The simplest way of creating submissions is predicting `FVC` and `Confidence` for all test samples, then creating `Patient_Week` on test set and merging it to `sample_submission.csv`. This way submission file will have all of the predictions from test set regardless of their count. 

In [None]:
df_submission = pd.read_csv( '../input/osic-pulmonary-fibrosis-progression/sample_submission.csv' )
df_submission

## **2. Laplace Log Likelihood**

Predictions are evaluated with a modified version of the Laplace Log Likelihood.

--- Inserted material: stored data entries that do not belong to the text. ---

(* ===== verification/Presets.v ===== *)
(** * Setup helpers ([helpers/*.ts], [presets.ts])

    Reading dollar amounts, the bound on the agents' caps, the token accounts of a new vault,
    and the presets. *)

From S2P Require Import Prelude Types JsText Composer Pdas.
Local Open Scope string_scope.
Local Open Scope Z_scope.
Local Open Scope list_scope.

(** ** [parseUsd]

    The regular expression [^\$(0|[1-9]\d{0,14})(\.\d{1,6})?$]: both groups, or no match. *)
Definition all_digits (s : chars) : bool := forallb is_digit s.

Definition DOLLAR : Ascii.ascii := Ascii.ascii_of_nat 36.
Definition DOT : Ascii.ascii := Ascii.ascii_of_nat 46.
Definition ZERO : Ascii.ascii := Ascii.ascii_of_nat 48.

Definition whole_ok (w : chars) : bool :=
  bool_decide (w = [ZERO]) ||
  (negb (bool_decide (head w = Some ZERO)) && (1 <=? length w)%nat && (length w <=? 15)%nat).

Definition match_usd (s : chars) : option (chars * option chars) :=
  match s with
  | c :: s' =>
      if bool_decide (c = DOLLAR) then
        let '(w, rest) := span is_digit s' in
        if whole_ok w then
          match rest with
          | [] => Some (w, None)
          | d :: f =>
              if bool_decide (d = DOT) && all_digits f && (1 <=? length f)%nat && (length f <=? 6)%nat
              then Some (w, Some f) else None
          end
        else None
      else None
  | [] => None
  end.

Definition USD_BASE : Z := 1000000.

Definition invalid_amount (input : string) : SigilError :=
  sdk_error "SIGIL_ERROR__SDK__INVALID_AMOUNT" [("input", CStr input)].

Definition padEnd (n : nat) (c : Ascii.ascii) (s : chars) : chars := s ++ replicate (n - length s) c.

Definition parseUsd (input : string) : res SigilError Z :=
  match match_usd (String.list_ascii_of_string input) with
  | None => Throw (invalid_amount input)
  | Some (whole, fractionPart) =>
      let result := digits_value whole * USD_BASE in
      Ok (match fractionPart with
          | Some fractionDigits => result + digits_value (padEnd 6 ZERO fractionDigits)
          | None => result
          end)
  end.

(** ** [validateAgentCapAggregate] *)
Definition cap_exceeded : SigilError := sdk_error "SIGIL_ERROR__SDK__CAP_EXCEEDED" [].

Definition validateAgentCapAggregate (vaultDailyCap : Z) (existingAgentCaps : list Z)
    (newAgentCap : Z) : res SigilError unit :=
  throw_if ((vaultDailyCap <? 0) || (newAgentCap <? 0)) cap_exceeded ;;
  for_each (fun c => throw_if (c <? 0) cap_exceeded) existingAgentCaps ;;
  let sum := fold_left (fun s c => s + c) existingAgentCaps newAgentCap in
  throw_if (sum >? vaultDailyCap) cap_exceeded.

(** ** [initializeVaultAtas] *)
Definition CREATE_IDEMPOTENT_DISCRIMINATOR : Z := 1.

Section atas.
Context `{env : PdaEnv}.

Definition buildCreateIdempotentIx (payer ata owner mint : Address) : Instruction :=
  mkInstruction ATA_PROGRAM_ADDRESS
    (Some [mkMeta payer WRITABLE_SIGNER None; mkMeta ata WRITABLE None; mkMeta owner READONLY None;
           mkMeta mint READONLY None; mkMeta SYSTEM_PROGRAM_ADDRESS READONLY None;
           mkMeta TOKEN_PROGRAM_ADDRESS READONLY None])
    (Some [CREATE_IDEMPOTENT_DISCRIMINATOR]).

(** [Array.from(new Set(l))]: the first occurrences, in order. *)
Definition set_of (l : list string) : list string :=
  fold_left (fun acc x => if bool_decide (x ∈ acc) then acc else acc ++ [x]) l [].

Definition initializeVaultAtas (vault payer : Address) (mints allowedMints : list Address)
    : res SigilError (list Instruction) :=
  if bool_decide (mints = []) then Ok []
  else
    for_each (fun mint => throw_if (negb (bool_decide (mint ∈ allowedMints)))
                (sdk_error "SIGIL_ERROR__SDK__SPL_TOKEN_OP_BLOCKED" [("mint", CStr mint)])) mints ;;
    Ok ((fun mint => buildCreateIdempotentIx payer (Pda.deriveAta vault mint) vault mint) <$> set_of mints).
End atas.

(** ** Vault presets *)
Definition FLASH_TRADE_PROGRAM : Address := "FLASH6Lo6h3iasJKWDs2F8TkW2UKf3s15C8PMGuVfgBn".
Definition JUPITER_LEND_PROGRAM : Address := "JLend2fEim9xUFcaHsyGePEoBzFLvkjMi3MnPcSuCdu".
Definition KAMINO_LEND_PROGRAM : Address := "KLend2g3cP87ber8CzRaqeECGwNvLFM9acPVcRkRHvM".

Record VaultPreset := mkPreset {
  vp_label : string;
  vp_capability : Z;
  vp_permissions : Z;
  vp_dailySpendingCapUsd : Z;
  vp_maxTransactionSizeUsd : Z;
  vp_maxSlippageBps : Z;
  vp_protocolMode : Z;
  vp_protocols : list Address;
}.

Definition VAULT_PRESETS : jsmap VaultPreset :=
  [ ("jupiter-swap-bot",
     mkPreset "Jupiter Swap Bot" FULL_CAPABILITY FULL_CAPABILITY 500000000 100000000 200
       PROTOCOL_MODE_ALLOWLIST [JUPITER_PROGRAM_ADDRESS]);
    ("perps-trader",
     mkPreset "Perps Trader" FULL_CAPABILITY FULL_CAPABILITY 5000000000 1000000000 500
       PROTOCOL_MODE_ALLOWLIST [JUPITER_PROGRAM_ADDRESS; FLASH_TRADE_PROGRAM]);
    ("lending-optimizer",
     mkPreset "Lending Optimizer" FULL_CAPABILITY FULL_CAPABILITY 2000000000 500000000 100
       PROTOCOL_MODE_ALLOWLIST [JUPITER_PROGRAM_ADDRESS; JUPITER_LEND_PROGRAM; KAMINO_LEND_PROGRAM]);
    ("full-access",
     mkPreset "Full Access" FULL_CAPABILITY FULL_CAPABILITY 10000000000 5000000000 500
       PROTOCOL_MODE_ALL []) ].

Definition getPreset (name : string) : option VaultPreset := jm_get name VAULT_PRESETS.
Definition listPresets : list string := VAULT_PRESETS.*1.

(** ** Safety presets: [None] is [null] *)
Record SafetyPresetFields := mkSafety {
  sp_timelockDuration : Z;
  sp_spendingLimitUsd : option Z;
  sp_dailySpendingCapUsd : option Z;
}.

Inductive SafetyPresetName := development | production.

Definition SAFETY_PRESETS (name : SafetyPresetName) : SafetyPresetFields :=
  match name with
  | development => mkSafety 1800 (Some 100000000) (Some 500000000)
  | production => mkSafety 86400 None None
  end.

(** [overrides]: an absent field and [null] both fall back to the preset. *)
Definition applySafetyPreset (name : SafetyPresetName) (timelock limit cap : option Z)
    : SafetyPresetFields :=
  let preset := SAFETY_PRESETS name in
  mkSafety (default (sp_timelockDuration preset) timelock)
    (match limit with Some l => Some l | None => sp_spendingLimitUsd preset end)
    (match cap with Some c => Some c | None => sp_dailySpendingCapUsd preset end).

Record ResolvedSafety := mkResolvedSafety {
  rsp_timelockDuration : Z;
  rsp_spendingLimitUsd : Z;
  rsp_dailySpendingCapUsd : Z;
}.

Definition requireResolvedSafetyPreset (preset : SafetyPresetFields) : res SigilError ResolvedSafety :=
  match sp_spendingLimitUsd preset, sp_dailySpendingCapUsd preset with
  | Some limit, Some cap => Ok (mkResolvedSafety (sp_timelockDuration preset) limit cap)
  | _, _ => Throw (sdk_error "Error" [])
  end.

For each sample in test set, an `FVC` and a `Confidence` measure (standard deviation σ) has to be predicted.

`Confidence` values smaller than 70 are clipped.

$\large \sigma_{clipped} = max(\sigma, 70),$

Errors greater than 1000 are also clipped in order to avoid large errors.

$\large \Delta = min ( |FVC_{true} - FVC_{predicted}|, 1000 ),$

The metric is defined as:

$\Large metric = -   \frac{\sqrt{2} \Delta}{\sigma_{clipped}} - \ln ( \sqrt{2} \sigma_{clipped} ).$


## **3. FVC (Forced Vital Capacity)**

`FVC` measurement shows the amount of air a person can forcefully and quickly exhale after taking a deep breath. It is defined as `the recorded lung capacity in ml` under the Data tab. The change in `FVC` over the course of weeks is used for predicting the patients' lung function decline.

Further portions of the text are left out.